Problem details = All lines from the one with "induction new as [|t" to the end of the entries below must be written out exactly. Leave out any other line.

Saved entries
Record ActionRequest := mkActionRequest {
  aq_version : Z; aq_association : Association; aq_generation : string; aq_recipe : string;
  aq_action : string; aq_phase : string; aq_attempt : string; aq_argv : slice string }.
Record ActionReceipt := mkActionReceipt {
  ar_version : Z; ar_association : Association; ar_generation : string; ar_recipe : string;
  ar_action : string; ar_phase : string; ar_attempt : string; ar_request : string; ar_state : string }.
#[export] Instance ActionRequest_eq_dec : EqDecision ActionRequest.
Proof. solve_decision. Defined.
#[export] Instance ActionReceipt_eq_dec : EqDecision ActionReceipt.
Proof. solve_decision. Defined.

Definition nil_uuid : string := "00000000-0000-0000-0000-000000000000".
(** One element of the argument loop. *)
Definition request_arg (index : nat) (arg : string) : bool :=
  negb (65536 <? N.of_nat (String.length arg))%N && negb (has_control ["010"; "009"]%char arg) &&
  negb ((index =? 0)%nat && has_control [] arg).
Definition Validate (r : ActionRequest) : res unit :=
  check ((aq_version r =? Version) && Association_valid (aq_association r) && (as_kind (aq_association r) =s "tart") &&
         validUUID (aq_generation r) && validUUID (aq_attempt r) && (aq_attempt r ≠s nil_uuid) &&
         actionSHA256 (aq_recipe r) && actionID (aq_action r)) "invalid action request binding" ;;?
  check (existsb (String.eqb (aq_phase r)) ["once"; "reconfigure"; "startup"; "launch"]) "invalid action phase" ;;?
  match items (aq_argv r) with
  | [] => fail "invalid action executable"
  | (executable :: _) as argv =>
      check (negb (32 <? length argv)%nat && canonical_abs executable && (executable ≠s "/")) "invalid action executable" ;;?
      check (forallb id (imap request_arg argv)) "invalid action argument"
  end.
Definition record_field (name : string) (v : json) (record : SessionRecord) : option (res SessionRecord) :=
  if name =s "version" then Some (let? z := get_int v (sr_version record) in Ok (set_version z record))
  else if name =s "domain" then
    Some (let? raw := get_string v "" in let? d := Domain.Parse raw in Ok (set_domain d record))
  else if name =s "name" then
    Some (let? raw := get_string v "" in let? n := Session.ParseName raw in Ok (set_name n record))
  else if name =s "id" then Some (let? s := get_string v (sr_id record) in Ok (set_id s record))
  else if name =s "mode" then Some (let? s := get_string v (sr_mode record) in Ok (set_mode s record))
  else if name =s "intended_state" then Some (let? s := get_string v (sr_state record) in Ok (set_state s record))
  else if name =s "backend" then Some (let? b := decodeBackend v in Ok (set_backend b record))
  else if name =s "golden_revision" then Some (let? s := get_string v (sr_golden record) in Ok (set_golden s record))
  else if name =s "recipe_intent_digest" then Some (let? s := get_string v (sr_intent record) in Ok (set_intent s record))
  else if name =s "start_generation" then Some (let? s := get_string v (sr_generation record) in Ok (set_generation s record))
  else if name =s "readiness" then Some (let? r := decodeReadiness v in Ok (set_readiness r record))
  else None.

(** The checks after the field loop; [seen] holds the fields that occurred. *)
Definition record_checks (seen : list string) (record : SessionRecord) : res SessionRecord :=
  let got n := existsb (String.eqb n) seen in
  if negb (got "version") || negb ((sr_version record =? recordVersionV1) || (sr_version record =? recordVersion))
  then fail "unsupported session record version"
  else if negb (seen_all ["domain"; "name"; "id"; "mode"; "intended_state"; "backend"] seen)
  then fail "session record has missing required fields"
  else if negb (Session.validUUID (sr_id record)) then fail "invalid session record id"
  else if (sr_mode record ≠s ModeClean) && (sr_mode record ≠s ModeQuarantine) then fail "invalid session mode"
  else if negb (validState (sr_state record)) then fail "invalid intended state"
  else if sr_version record =? recordVersionV1 then
    if got "start_generation" || got "readiness" || got "recipe_intent_digest"
    then fail "version 1 session record has version 2 fields"
    else Ok record
  else
    if negb (got "golden_revision") || negb (Session.validBackendObjectID (sr_golden record)) || negb (got "readiness")
    then fail "session record has missing required fields"
    else if got "recipe_intent_digest" && negb (Session.lowerSHA256 (sr_intent record))
    then fail "invalid recipe intent digest"
    else validateStartGeneration record ;;? validateReadiness record ;;? Ok record.
(* ===== verification/Logic.v ===== *)
(** The program logic of the effect monad: a weakest precondition that also
    constrains every recorded step by what was recorded before it, its rules for
    the combinators and the primitives, and the tactic that runs a body
    symbolically. [emits] is its instance for facts about steps that need no
    state. *)
From S2P Require Import Prelude Ids Json SessionRecord Outside World.

(** A property of a step and of the steps recorded before it (newest first). *)
Abbreviation stepP := (list step → step → Prop).

Fixpoint trace_ok (P : stepP) (new base : list step) : Prop :=
  match new with
  | [] => True
  | s :: rest => P (rest ++ base) s ∧ trace_ok P rest base
  end.

Lemma trace_ok_app P n2 n1 base :
  trace_ok P (n2 ++ n1) base ↔ trace_ok P n2 (n1 ++ base) ∧ trace_ok P n1 base.
Proof. induction n2 as [|s n2 IH]; cbn; [tauto|]. rewrite IH, <-app_assoc. tauto. Qed.
Lemma trace_ok_impl (P P' : stepP) new base :
  (∀ o s, P o s → P' o s) → trace_ok P new base → trace_ok P' new base.
Proof. intros H. induction new as [|s new IH]; cbn; naive_solver. Qed.
Lemma trace_ok_and (P P' : stepP) new base :
  trace_ok P new base → trace_ok P' new base → trace_ok (λ o s, P o s ∧ P' o s) new base.
Proof. induction new as [|s new IH]; cbn; naive_solver. Qed.
Lemma trace_ok_in P new base s :
  trace_ok P new base → s ∈ new → ∃ later earlier, new = later ++ s :: earlier ∧ P (earlier ++ base) s.
Proof.
  induction new as [|t new IH]; cbn; [intros _ Hin; by apply not_elem_of_nil in Hin|].
  intros [Ht Hn] [->|Hin]%elem_of_cons.
  - exists [], new. done.
  - destruct (IH Hn Hin) as (l & e & -> & HP). by exists (t :: l), e.
Qed.

Section wp.
Context {B : Type} {E : Env}.
Implicit Types (w : world B) (P : stepP).

(** From [w], [m] ends in a state and result that satisfy [Q], and every
    step it records on the way satisfies [P]. *)
Definition wp {A} P (m : M B A) (Q : res A → world B → Prop) w : Prop :=
  let '(r, w') := m w in
  Q r w' ∧ ∃ new, w_trace w' = new ++ w_trace w ∧ trace_ok P new (w_trace w).

Definition okQ {A} (Q : A → world B → Prop) : res A → world B → Prop :=
  λ r w, match r with Ok a => Q a w | Er _ => True end.

(** Every step satisfies [P], from every state. *)
Definition emits {A} P (m : M B A) : Prop := ∀ w, wp P m (λ _ _, True) w.
(** [m] leaves the files alone. *)
Definition reads {A} (m : M B A) : Prop := ∀ w, w_disk (m w).2 = w_disk w.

Response for this exercise =
  induction new as [|t new IH]; cbn; [intros _ Hin; by apply not_elem_of_nil in Hin|].
  intros [Ht Hn] [->|Hin]%elem_of_cons.
  - exists [], new. done.
  - destruct (IH Hn Hin) as (l & e & -> & HP). by exists (t :: l), e.
Qed.

Section wp.
Context {B : Type} {E : Env}.
Implicit Types (w : world B) (P : stepP).

(** From [w], [m] ends in a state and result that satisfy [Q], and every
    step it records on the way satisfies [P]. *)
Definition wp {A} P (m : M B A) (Q : res A → world B → Prop) w : Prop :=
  let '(r, w') := m w in
  Q r w' ∧ ∃ new, w_trace w' = new ++ w_trace w ∧ trace_ok P new (w_trace w).

Definition okQ {A} (Q : A → world B → Prop) : res A → world B → Prop :=
  λ r w, match r with Ok a => Q a w | Er _ => True end.

(** Every step satisfies [P], from every state. *)
Definition emits {A} P (m : M B A) : Prop := ∀ w, wp P m (λ _ _, True) w.
(** [m] leaves the files alone. *)
Definition reads {A} (m : M B A) : Prop := ∀ w, w_disk (m w).2 = w_disk w.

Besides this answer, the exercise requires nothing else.